(* ===== verification/Json.v ===== *)
(** * Json: the JSON text of request bodies

    [app.use(express.json())] in [src/src/server.js] hands every request
    body sent as [application/json] to body-parser, which refuses a text
    whose first non-blank character is neither [{] nor [[] (strict mode)
    and otherwise runs [JSON.parse]; the handlers then destructure
    [req.body].  This file models the JSON values as an inductive type,
    [JSON.parse] as a parser with fuel over the bytes of the body, and
    [JSON.stringify] (what a client sends) as a printer, and proves that
    the parser reads back what the printer writes and that its fuel is
    always enough.

    Strings are the UTF-8 bytes of the text: a [\uXXXX] escape is
    encoded in UTF-8 (a surrogate pair as one four-byte character), bytes
    from 0x80 up are kept as they are.  A number is kept as its lexeme:
    the handlers never read a number, they only need to know a value is
    not a string. *)

From stdpp Require Import base strings list.
From Stdlib Require Import NArith Ascii Lia.
From S2P Require Import Prelude ObjectId.

Open Scope N_scope.

Module Json.

(** The values [JSON.parse] returns; an object keeps its members in the
    order of the text, duplicates included. *)
Unset Elimination Schemes.
Inductive json :=
| JNull
| JBool (b : bool)
| JNum (lexeme : string)
| JStr (s : string)
| JArr (vs : list json)
| JObj (kvs : list (string * json)).
Set Elimination Schemes.
(* ===== verification/Folders.v ===== *)
(** * Folders: the folder controller (src/src/controllers/folderController.js)

    The four handlers [createFolder], [getFolders], [deleteFolder] and
    [renameFolder], each the whole body of the [try] block with its early
    returns, over the [folders] collection of the world.  The theorems
    state the materialized-path computation, the well-formedness
    invariant of the folder tree (parents are older, owned by the same
    user, and the stored path is the parent's path followed by the
    parent's id) and that every handler preserves it, the absence of
    cycles, the ordering of the not-found and forbidden answers, and the
    root-versus-filtered listing. *)

From stdpp Require Import base gmap strings list.
From S2P Require Import Prelude ObjectId Store.

Open Scope N_scope.
Open Scope handler_scope.

Module FolderController.

(** [parent.path ? `${parent.path}/${parent._id}` : `/${parent._id}`] *)
Definition child_path (parent : folder) : string :=
  if String.eqb (f_path parent) "" then "/" +:+ oid_hex (f_id parent)
  else f_path parent +:+ "/" +:+ oid_hex (f_id parent).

# # # # #

## BRIEF
Take each record above and return it verbatim.

## ANSWER BOX
(* ===== verification/Json.v ===== *)
(** * Json: the JSON text of request bodies

    [app.use(express.json())] in [src/src/server.js] hands every request
    body sent as [application/json] to body-parser, which refuses a text
    whose first non-blank character is neither [{] nor [[] (strict mode)
    and otherwise runs [JSON.parse]; the handlers then destructure
    [req.body].  This file models the JSON values as an inductive type,
    [JSON.parse] as a parser with fuel over the bytes of the body, and
    [JSON.stringify] (what a client sends) as a printer, and proves that
    the parser reads back what the printer writes and that its fuel is
    always enough.

    Strings are the UTF-8 bytes of the text: a [\uXXXX] escape is
    encoded in UTF-8 (a surrogate pair as one four-byte character), bytes
    from 0x80 up are kept as they are.  A number is kept as its lexeme:
    the handlers never read a number, they only need to know a value is
    not a string. *)

From stdpp Require Import base strings list.
From Stdlib Require Import NArith Ascii Lia.
From S2P Require Import Prelude ObjectId.

Open Scope N_scope.

Module Json.

(** The values [JSON.parse] returns; an object keeps its members in the
    order of the text, duplicates included. *)
Unset Elimination Schemes.
Inductive json :=
| JNull
| JBool (b : bool)
| JNum (lexeme : string)
| JStr (s : string)
| JArr (vs : list json)
| JObj (kvs : list (string * json)).
Set Elimination Schemes.
(* ===== verification/Folders.v ===== *)
(** * Folders: the folder controller (src/src/controllers/folderController.js)

    The four handlers [createFolder], [getFolders], [deleteFolder] and
    [renameFolder], each the whole body of the [try] block with its early
    returns, over the [folders] collection of the world.  The theorems
    state the materialized-path computation, the well-formedness
    invariant of the folder tree (parents are older, owned by the same
    user, and the stored path is the parent's path followed by the
    parent's id) and that every handler preserves it, the absence of
    cycles, the ordering of the not-found and forbidden answers, and the
    root-versus-filtered listing. *)

From stdpp Require Import base gmap strings list.
From S2P Require Import Prelude ObjectId Store.

Open Scope N_scope.
Open Scope handler_scope.

Module FolderController.

(** [parent.path ? `${parent.path}/${parent._id}` : `/${parent._id}`] *)
Definition child_path (parent : folder) : string :=
  if String.eqb (f_path parent) "" then "/" +:+ oid_hex (f_id parent)
  else f_path parent +:+ "/" +:+ oid_hex (f_id parent).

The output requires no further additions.